An Assessment of Reproducibility of Social and Behavioral Science Papers Using Supervised Learning Models
Open Access
Author:
Nivargi, Rajal
Graduate Program:
Computer Science and Engineering
Degree:
Master of Science
Document Type:
Master Thesis
Date of Defense:
June 22, 2021
Committee Members:
Chitaranjan Das, Program Head/Chair C Lee Giles, Thesis Advisor/Co-Advisor Sarah Michele Rajtmajer, Committee Member Jian Wu, Special Signatory Rui Zhang, Committee Member
Keywords:
Reproducibility Replication Social and Behavioral Sciences
Abstract:
In the last decade, there has been increased conversation over the "reproducibility crisis" and "replication crisis" in various medical, life and behavioral sciences.

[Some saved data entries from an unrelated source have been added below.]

Definition list_bookings (email : option string) (db : Database.Store)
    : Main.Outcome (list BookingItem) :=
  let items := get_documents (booking_filter email) (Database.booking db) in
  match join_all db items with
  | Some results => Main.Ok results
  | None => Main.Err Main.InternalServerError
  end.

End Listing.

(** ** The two POST routes, with the parsing of the body in front *)
Module Http.

Import Database Main.

(** *** [POST /api/flights/search] *)

(** The [SearchQuery] pydantic builds from a body: [date] is naive or aware,
    as the body writes it. *)
Record SearchQuery : Type := mk_SearchQuery
  { origin : string; destination : string; date : Datetime.zoned }.

(** [Field(..., min_length=3, max_length=3)] on both codes: three characters. *)
Definition SearchQuery_ok (q : SearchQuery) : bool :=
  (Py.str_len (origin q) =? 3) && (Py.str_len (destination q) =? 3).

(** [start] and [end] of [search_flights], as the store compares them with
    the stored times (in UTC).  [replace] keeps the [tzinfo]; [None] stands
    for the [OverflowError] of [start + timedelta(days=1)], or of the driver
    when it puts an aware value in UTC. *)
Definition search_window (q : SearchQuery) : option (Z * Z) :=
  let tz := Datetime.utcoffset (date q) in
  let start := Datetime.replace_hour (Datetime.fields (date q)) 0 in
  match Datetime.plus start (Datetime.timedelta 1 0 0) with
  | None => None
  | Some end_ =>
      match Datetime.to_utc (Datetime.mk_zoned start tz),
            Datetime.to_utc (Datetime.mk_zoned end_ tz) with
      | Some lo, Some hi => Some (lo, hi)
      | _, _ => None
      end
  end.

(** The filter document, with [start] and [end] as [w]. *)
Definition search_filter (unicode_upper : string -> string) (q : SearchQuery)
    (w : Z * Z) (f : Schemas.Flight) : bool :=
  String.eqb (Schemas.origin f) (Py.str_upper unicode_upper (origin q))
  && String.eqb (Schemas.destination f) (Py.str_upper unicode_upper (destination q))
  && ((fst w <=? Datetime.to_us (Schemas.departure_time f))
      && (Datetime.to_us (Schemas.departure_time f) <? snd w))
  && (0 <? Schemas.seats_available f).

(** [search_flights(q)]: an exception that is no [HTTPException] is answered
    with a 500. *)
Definition search_flights (unicode_upper : string -> string) (q : SearchQuery) (db : Store)
    : Outcome (list (Doc string Schemas.Flight)) :=
  match search_window q with
  | None => Err InternalServerError
  | Some w =>
      let flts := sort_by_departure (find_many (search_filter unicode_upper q w) (flight db)) in
      Ok (map to_str_id flts)
  end.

This thesis focuses on the social and behavioral sciences(SBS) research claims. We try to assess prediction of reproducibility of SBS papers using supervised machine learning models. We use a framework of feature extraction to retrieve 5 categories of features namely: bibliometric features, venue features, and author features from public APIs or open source machine learning libraries with customized parsers, Statistical features by recognizing patterns in the body text and semantic features from public APIs or using natural language processing models. These features are analyzed using different feature selection methods such as pairwise correlations, mutual information and ANOVA-F values. Their importance for predicting a set of human-assessed ground truth labels for the SBS papers was studied. We identify the top features based on the feature selection methods by comparing the performance of 10 supervised machine learning models.